When I graduated college with a Bachelor of Science degree in Human Nutrition and Dietetics, I was going to go out and save the world. Picture a women flying through the air with a cape and a platter of fresh vegetables in her hand. My experience at that time was very naive to say the least. However, it was probably working with children that taught me the most about life and nutrition.
I’ve worked in many capacities as a nutritionist including renal, community nutrition programs, and teaching nutrition to children and teens. I’ve heard some of the funniest statements concerning food and nutrition come right out of the mouths of babes. Children are not wise to the world yet and receive many mixed messages that are confusing to them.
Kids are fun
Once, while teaching on the macronutrients to elementary age kids, I asked the class this simple question, “what do think about fat?” One student very confidently blurted out, “you could have a heart attack and die!” Interestingly, a few years later while teaching a health class to teens, I received very similar responses to the same question.

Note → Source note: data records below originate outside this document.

(** The body of the loop over the directory; the name of an entry of
    [SRC_DIR.glob("*.md")] is its path relative to [SRC_DIR]. *)
Definition scan_file (st : state) (f : note_file) : state :=
  let '(stdout, poor_content_files) := st in
  match read f with
  | ReadError e =>
      (stdout ++ ["Ошибка при обработке " +:+ file_path f +:+ ": " +:+ e],
       poor_content_files)
  | ReadOk content =>
      if contains "topic: География" content then
        let n := length (non_header_lines content) in
        if decide (n < MIN_CONTENT_LINES)
        then (stdout, dd_append n (name f) poor_content_files)
        else st
      else st
  end.

(** [find_poor_content_files]; [src_path] is [str(SRC_DIR)]. *)
Definition find_poor_content_files (src_path : string) (d : src_dir) : state :=
  match d with
  | None => (["Папка " +:+ src_path +:+ " не существует!"], ∅)
  | Some files => foldl scan_file ([], ∅) files
  end.

End Poor.

(** ** [get_default_frontmatter] of [create_note.py]

    [lower] stands for [str.lower], whose tables are not modelled: the
    function is taken as it is for any result of lowering the template
    name. *)

Section default_note.
Variable lower : string → string.

Definition get_default_frontmatter (name template_name : string) : string :=
  let note_category := "География" in
  let template_lower := lower template_name in
  let '(note_type, note_status) :=
    if contains "literature" template_lower then ("Literature", "IN PROGRESS")
    else if contains "project" template_lower then ("Project", "IN PROGRESS")
    else ("Evergreen", "IN PROGRESS") in
  "---" +:+ chr LF
  +:+ "title: " +:+ name +:+ chr LF
  +:+ "type: " +:+ note_type +:+ chr LF
  +:+ "status: " +:+ note_status +:+ chr LF
  +:+ "category: " +:+ note_category +:+ chr LF
  +:+ "topic: География" +:+ chr LF
  +:+ "---" +:+ chr LF
  +:+ chr LF
  +:+ "# " +:+ name +:+ chr LF
  +:+ chr LF.

End default_note.

(** ** What the notes mention *)

(** The directory listing, empty without the directory. *)
Definition glob_md (d : src_dir) : list note_file := default [] d.

(** The names in a listing. *)
Definition existing_files_of (files : list note_file) : gset string :=
  list_to_set (name <$> files).

(** The links of a directory entry as the scanning loop sees them: those
    of its content, none when it cannot be read. *)
Definition file_links (f : note_file) : list (string * string) :=
  match read f with
  | ReadOk content => extract_links content
  | ReadError _ => []
  end.

(** The link texts among [links] that point at [target], in order. *)
Definition texts_to (target : string) (links : list (string * string))
  : list string :=
  (filter (λ link, link.2 = target) links).*1.

(** All link texts pointing at [target], in scanning order. *)
Definition mention_texts (target : string) (files : list note_file) : list string :=
  texts_to target (files ≫= file_links).

(** The names of the entries that mention [target], in scanning order. *)
Definition linkers_to (target : string) (files : list note_file) : list string :=
  name <$> filter (λ f, texts_to target (file_links f) ≠ []) files.

(** A [defaultdict] entry after more values were appended or added. *)
Definition dd_extend (old : option (list string)) (new : list string)
  : option (list string) :=
  match new with
  | [] => old
  | _ => Some (default [] old ++ new)
  end.

Definition dd_union (old : option (gset string)) (new : list string)
  : option (gset string) :=
  match new with
  | [] => old
  | _ => Some (default ∅ old ∪ list_to_set new)
  end.

(** The distinct elements of [l] not yet in [seen], first occurrences
    first: the reading of [dict.fromkeys] as a list with a set of the keys
    already inserted. *)
Fixpoint first_seen (seen : gset string) (l : list string) : list string :=
  match l with
  | [] => []
  | x :: l' =>
      if decide (x ∈ seen) then first_seen seen l'
      else x :: first_seen ({[x]} ∪ seen) l'
  end.

(** Some readable entry of [files] contains a link with text [text] to
    [target]. *)
Definition mentions (files : list note_file) (text target : string) : Prop :=
  ∃ f content,
    f ∈ files ∧ read f = ReadOk content ∧ (text, target) ∈ extract_links content.

(** The accumulators when the scanning loop ends. *)
Definition final_state (d : src_dir) : Scan.state :=
  Scan.scan_files (existing_files_of (glob_md d)) (glob_md d) Scan.init.

(** What the scanning loop prints: one line per entry that cannot be
    read, in scanning order. *)
Definition read_errors (files : list note_file) : list string :=
  files ≫= λ f,
    match read f with
    | ReadOk _ => []
    | ReadError e => [Scan.read_error_message (file_path f) e]
    end.

(** Two states of the loop with the same four accumulators. *)
Definition same_maps (st1 st2 : Scan.state) : Prop :=
  Scan.existing_notes st1 = Scan.existing_notes st2
  ∧ Scan.all_links st1 = Scan.all_links st2
  ∧ Scan.broken_links st1 = Scan.broken_links st2
  ∧ Scan.files_linking_to st1 = Scan.files_linking_to st2.

(** An entry with the same path and name, read as an empty note. *)
Definition emptied (f : note_file) : note_file :=
  {| file_path := file_path f; name := name f; read := ReadOk "" |}.

(** The two totals the broken-links report derives from a [broken_links]
    map it has loaded ([generate_output] in
    [find_broken_links_geography.py]). *)
Definition derived_totals (broken_links : gmap string (list string)) : nat * nat :=
  let total_links := size broken_links in
  let total_mentions := sum_list (length <$> values broken_links) in
  (total_links, total_mentions).

(** The value stored for a front-matter line [key: value]. *)
Definition unquoted (value : string) : string :=
  strip_chars (chr SQUOTE) (strip_chars (chr DQUOTE) (strip value)).

(** The description says: one layer of surrounding quote characters
    stripped. A layer is a pair of equal quote characters around the
    text. *)
Definition one_quote_layer_stripped (s : string) : string :=
  match s with
  | String q s' =>
      if bool_decide (q = DQUOTE ∨ q = SQUOTE) then
        match String.rev s' with
        | String q' inner_rev =>
            if bool_decide (q' = q) then String.rev inner_rev else s
        | "" => s
        end
      else s
  | "" => s
  end.

(** A link with text [text] to [target], found in the entry [f], is in
    the returned maps [maps]: its text is listed for the target, the entry
    is listed among the files linking to it, and a target that is no
    existing file has the same list in [broken_links]. *)
Definition recorded (existing_files : gset string) (maps : link_maps)
    (f : note_file) (text target : string) : Prop :=
  let '(_, all_links, broken_links, files_linking_to) := maps in
  (∃ texts, all_links !! target = Some texts ∧ text ∈ texts)
  ∧ (∃ sources, files_linking_to !! target = Some sources ∧ name f ∈ sources)
  ∧ broken_links !! target
    = if decide (target ∈ existing_files) then None else all_links !! target.

(** ** Sample directories *)

Definition note (n : string) (r : read_result) : note_file :=
  {| file_path := "src/" +:+ n; name := n; read := r |}.

Definition lines (ls : list string) : string := join (chr LF) ls.

Definition dir_alpha_beta : src_dir :=
  Some [ note "A.md" (ReadOk (lines ["---"; "title: Alpha"; "---"; "[Beta](b.md)"]));
         note "b.md" (ReadOk (lines ["---"; "title: Beta"; "---"; ""])) ].

Definition dir_gamma : src_dir :=
  Some [ note "A.md" (ReadOk "[Gamma](c.md) and [Gamma2](c.md)") ].

Definition dir_unreadable : src_dir :=
  Some [ note "A.md" (ReadOk "[Gamma](c.md) [Gamma](c.md) [me](A.md)");
         note "z.md" (ReadError "Permission denied");
         note "B.md" (ReadOk "[Zed](z.md) [Gamma3](c.md)") ].

Definition DQ : string := chr DQUOTE.

(** A note whose title is quoted twice. *)
Definition twice_quoted_value : string := " " +:+ DQ +:+ DQ +:+ "X" +:+ DQ +:+ DQ.
Definition twice_quoted_note : string :=
  lines ["---"; "title:" +:+ twice_quoted_value; "---"; "text"].

(** A note with a front matter of three lines. *)
Definition greeting_yaml : string :=
  lines [""; "author: me"; " title : " +:+ DQ +:+ "'Привет'" +:+ DQ +:+ " ";
         "tags: a, b"; ""].
Definition greeting_note : string :=
  "---" +:+ greeting_yaml +:+ "---" +:+ lines [""; "[Beta](b.md)"].

(** A note whose front matter is never closed. *)
Definition unclosed_body : string :=
  lines [""; "title: Lost"; "--"; "[Gamma](c.md) and [Beta](b.md)"].
Definition dir_unclosed : src_dir :=
  Some [ note "A.md" (ReadOk ("---" +:+ unclosed_body));
         note "b.md" (ReadOk "") ].

(** A link to a note, as the comment in [extract_links] writes it:
    [[text](./filename.md)] for the prefix [./] and [[text](filename.md)]
    for the empty prefix, [stem] being the name without its suffix. *)
Definition markdown_link (text prefix stem : string) : string :=
  "[" +:+ text +:+ "](" +:+ prefix +:+ stem +:+ ".md)".

(** A note that repeats a link text after another one. *)
Definition dir_repeated : src_dir :=
  Some [ note "r.md" (ReadOk "[A](x.md) then [B](x.md), again [A](x.md)");
         note "s.md" (ReadOk "[C](x.md) and [B](x.md)") ].

(** Two notes with the two links of C4, and one without. *)
Definition dir_two_links : src_dir :=
  Some [ note "one.md" (ReadOk "see [A](./x.md), then [B](x.md) and [C](y.md)");
         note "two.md" (ReadOk "[A](./x.md)[B](x.md)");
         note "x.md" (ReadOk "[A](one.md)") ].

(** ** Shapes of text *)

(** Every character of [s] satisfies [P]. *)
Fixpoint chars_all (P : ascii → bool) (s : string) : bool :=
  match s with
  | "" => true
  | String c s' => P c && chars_all P s'
  end.

(** [s.endswith(suffix)], as a proposition. *)
Definition ends_with (suffix s : string) : Prop := ∃ stem, s = stem +:+ suffix.

(** The four components of what [scan_notes] returns. *)
Definition existing_notes_of (maps : link_maps) : gmap string string :=
  maps.1.1.1.
Definition all_links_of (maps : link_maps) : gmap string (list string) :=
  maps.1.1.2.
Definition broken_links_of (maps : link_maps) : gmap string (list string) :=
  maps.1.2.
Definition files_linking_to_of (maps : link_maps) : gmap string (list string) :=
  maps.2.

(** Three notes, two of which declare the same title. *)
Definition dir_same_title : src_dir :=
  Some [ note "old.md" (ReadOk (lines ["---"; "title: Volga"; "---"; "[Don](don.md)"]));
         note "new.md" (ReadOk (lines ["---"; "title: Volga"; "---"; "[Don](don.md)"]));
         note "don.md" (ReadOk (lines ["---"; "author: me"; "---"; "[V](old.md)"])) ].

(** A note on geography with an open front matter, and one with two lines
    of text under a rule. *)
Definition unclosed_geography : string :=
  lines ["---"; "topic: География"; "title: Lost"; "text"; "more text"].
Definition short_geography : string :=
  lines ["---"; "topic: География"; "---"; "# Head"; ""; "one"; " two ";
         "---"; "hidden"; "---"; "three"].
Definition dir_geography : src_dir :=
  Some [ note "lost.md" (ReadOk unclosed_geography);
         note "short.md" (ReadOk short_geography);
         note "other.md" (ReadOk "no topic here");
         note "gone.md" (ReadError "Permission denied") ].

(** The count under which [find_poor_content_files] lists an entry, if
    it lists it. *)
Definition poor_count (f : note_file) : option nat :=
  match read f with
  | ReadError _ => None
  | ReadOk content =>
      if contains "topic: География" content then
        let n := length (Poor.non_header_lines content) in
        if decide (n < Poor.MIN_CONTENT_LINES) then Some n else None
      else None
  end.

As a nutritionist, I sometimes forget that my methods of approaching nutrition within my own household are unique and not common. My son often jokes with family and friends on what it’s like to live with a dietitian. Once while visiting with friends, someone had a slight flatulence problem and apologized to him. My son’s response was, “are you kidding, I live with a dietitian. In our house it’s a n-o-r-m-a-l b-o-d-i-l-y f-u-n-c-t-i-o-n.”
These are some other things I’ve learned from children:
• Even if you never buy it, square flat cheese is cool!
• White bread is where it’s at. Whole grain? Eh!
• Halloween is all about the candy!
• Thanksgiving is all about the mashed potatoes smothered in gravy.
• Holidays are all about the array of desserts.
Tips for nutrition with children
I graduated college with a rigid view of how diet and lifestyle were going to be for everyone else. I quickly learned it’s really none of my business. I provide the resources and the rest is up to the other person. Soon, after I had children of my own, I learned the importance of moderation and the need to abolish the rigidity. Now I offer ways for people to enjoy a healthy diet that is affordable and kid friendly.
I don’t restrict because I’ve noticed that only creates a stimulus to that particular food making it all the more enticing. Not the result I’m looking for. Instead we try to keep a variety of foods on hand and focus on moderation instead of restriction. I try to lead by example (as much as possible). I often discuss and include my children in the food buying and preparation. I started a garden many years ago and I include them on the gardening process.
Discussing bowel habits may sound gross but it’s very impacting. Nobody wants to be constipated. But if you’re eating a highly refined, low fiber diet, you’re most likely going to experience constipation. My kids know this and try to include fresh fruits and vegetables in their daily diet.
Unless you live on a deserted island, your children are going to be exposed to many types of foods, including the ones you could live without. Practice balance and moderation. When your kids are playing on the computer suggest some fun websites that discuss good nutrition.
These are just a few of the many websites available that offer games and more concerning good nutrition habits.
Always include whole grains, fruits and vegetables on your grocery list.
Have a bowl of rinsed fresh fruits available for the quick grab. The easier it is, the more likely they’ll eat it.
Keeping a salad in the fridge or a platter of rinsed, chopped veges is a good idea too.
Take your kids with you when you shop at your local farmer’s market or grocery store. Let them try different fruits that appear to catch their eye.
Include your children whenever possible in food buying, cooking and gardening. Practice balance and moderation.